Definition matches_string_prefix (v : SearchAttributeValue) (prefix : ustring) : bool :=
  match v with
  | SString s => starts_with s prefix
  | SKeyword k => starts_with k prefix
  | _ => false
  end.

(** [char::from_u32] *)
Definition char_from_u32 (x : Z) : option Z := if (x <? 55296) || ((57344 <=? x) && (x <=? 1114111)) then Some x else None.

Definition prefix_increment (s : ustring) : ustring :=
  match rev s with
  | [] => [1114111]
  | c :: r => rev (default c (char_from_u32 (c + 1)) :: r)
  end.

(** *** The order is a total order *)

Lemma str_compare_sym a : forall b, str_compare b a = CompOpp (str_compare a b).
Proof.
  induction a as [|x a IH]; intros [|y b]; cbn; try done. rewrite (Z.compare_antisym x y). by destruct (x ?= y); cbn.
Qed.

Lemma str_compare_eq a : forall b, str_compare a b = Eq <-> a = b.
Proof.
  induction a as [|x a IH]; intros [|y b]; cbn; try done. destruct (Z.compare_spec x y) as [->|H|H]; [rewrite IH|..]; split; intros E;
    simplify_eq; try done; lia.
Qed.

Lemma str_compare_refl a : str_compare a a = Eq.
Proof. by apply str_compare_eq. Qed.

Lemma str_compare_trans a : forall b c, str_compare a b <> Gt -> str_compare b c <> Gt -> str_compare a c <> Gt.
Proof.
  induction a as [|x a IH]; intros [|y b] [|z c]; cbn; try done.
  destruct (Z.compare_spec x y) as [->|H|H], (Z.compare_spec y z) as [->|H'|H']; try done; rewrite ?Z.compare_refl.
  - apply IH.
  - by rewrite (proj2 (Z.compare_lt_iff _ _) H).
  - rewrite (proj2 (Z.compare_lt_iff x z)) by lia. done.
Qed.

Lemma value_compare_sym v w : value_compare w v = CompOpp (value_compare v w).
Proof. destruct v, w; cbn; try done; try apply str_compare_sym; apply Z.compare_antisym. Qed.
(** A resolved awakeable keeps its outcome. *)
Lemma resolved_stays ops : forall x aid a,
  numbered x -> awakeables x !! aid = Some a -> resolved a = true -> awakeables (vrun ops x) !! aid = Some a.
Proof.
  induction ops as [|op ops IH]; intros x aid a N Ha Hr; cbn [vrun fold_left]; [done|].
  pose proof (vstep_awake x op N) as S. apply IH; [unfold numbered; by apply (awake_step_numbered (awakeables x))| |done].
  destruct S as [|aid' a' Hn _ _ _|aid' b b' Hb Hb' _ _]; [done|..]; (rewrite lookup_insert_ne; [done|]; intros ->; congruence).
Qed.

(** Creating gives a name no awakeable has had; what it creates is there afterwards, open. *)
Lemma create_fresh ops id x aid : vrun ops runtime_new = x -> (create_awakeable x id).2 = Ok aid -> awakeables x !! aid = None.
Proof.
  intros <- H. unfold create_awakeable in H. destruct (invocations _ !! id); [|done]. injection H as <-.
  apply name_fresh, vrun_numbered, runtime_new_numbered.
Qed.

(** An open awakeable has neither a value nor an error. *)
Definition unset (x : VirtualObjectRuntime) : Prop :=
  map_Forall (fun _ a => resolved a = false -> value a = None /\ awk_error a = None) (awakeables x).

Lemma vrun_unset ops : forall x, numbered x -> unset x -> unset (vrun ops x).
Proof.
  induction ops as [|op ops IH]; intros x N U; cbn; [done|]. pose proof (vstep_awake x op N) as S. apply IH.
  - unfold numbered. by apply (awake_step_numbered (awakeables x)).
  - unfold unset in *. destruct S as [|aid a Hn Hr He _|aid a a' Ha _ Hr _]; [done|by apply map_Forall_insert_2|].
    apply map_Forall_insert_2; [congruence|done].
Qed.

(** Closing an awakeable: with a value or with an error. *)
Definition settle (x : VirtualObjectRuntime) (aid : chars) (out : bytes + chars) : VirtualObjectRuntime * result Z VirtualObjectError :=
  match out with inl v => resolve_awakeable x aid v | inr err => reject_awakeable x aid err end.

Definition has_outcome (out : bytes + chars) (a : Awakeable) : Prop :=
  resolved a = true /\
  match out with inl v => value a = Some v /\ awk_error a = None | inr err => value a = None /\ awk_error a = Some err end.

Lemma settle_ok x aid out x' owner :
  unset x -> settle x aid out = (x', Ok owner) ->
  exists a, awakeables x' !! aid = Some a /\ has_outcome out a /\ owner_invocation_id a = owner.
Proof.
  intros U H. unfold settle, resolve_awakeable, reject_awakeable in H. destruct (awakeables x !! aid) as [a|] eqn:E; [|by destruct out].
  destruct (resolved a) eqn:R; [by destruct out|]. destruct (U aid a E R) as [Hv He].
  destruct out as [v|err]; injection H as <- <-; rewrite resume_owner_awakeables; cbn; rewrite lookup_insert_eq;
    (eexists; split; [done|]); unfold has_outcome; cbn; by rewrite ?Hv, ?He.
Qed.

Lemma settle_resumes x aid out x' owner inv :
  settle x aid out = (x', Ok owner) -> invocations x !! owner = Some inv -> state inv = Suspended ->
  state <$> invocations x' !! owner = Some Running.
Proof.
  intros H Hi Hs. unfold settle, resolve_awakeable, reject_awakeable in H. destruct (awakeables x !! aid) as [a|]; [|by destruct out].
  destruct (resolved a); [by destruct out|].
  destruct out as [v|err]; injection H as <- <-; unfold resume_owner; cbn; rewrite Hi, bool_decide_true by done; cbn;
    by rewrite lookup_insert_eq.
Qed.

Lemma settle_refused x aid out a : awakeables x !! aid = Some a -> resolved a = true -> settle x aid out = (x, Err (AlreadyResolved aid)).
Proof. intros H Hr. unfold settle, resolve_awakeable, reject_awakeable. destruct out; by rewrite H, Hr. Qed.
--------------------
* **Required work**
Please go through the data above and copy each line containing the word "congruence".

* **Answer area**
  destruct S as [|aid' a' Hn _ _ _|aid' b b' Hb Hb' _ _]; [done|..]; (rewrite lookup_insert_ne; [done|]; intros ->; congruence).
    apply map_Forall_insert_2; [congruence|done].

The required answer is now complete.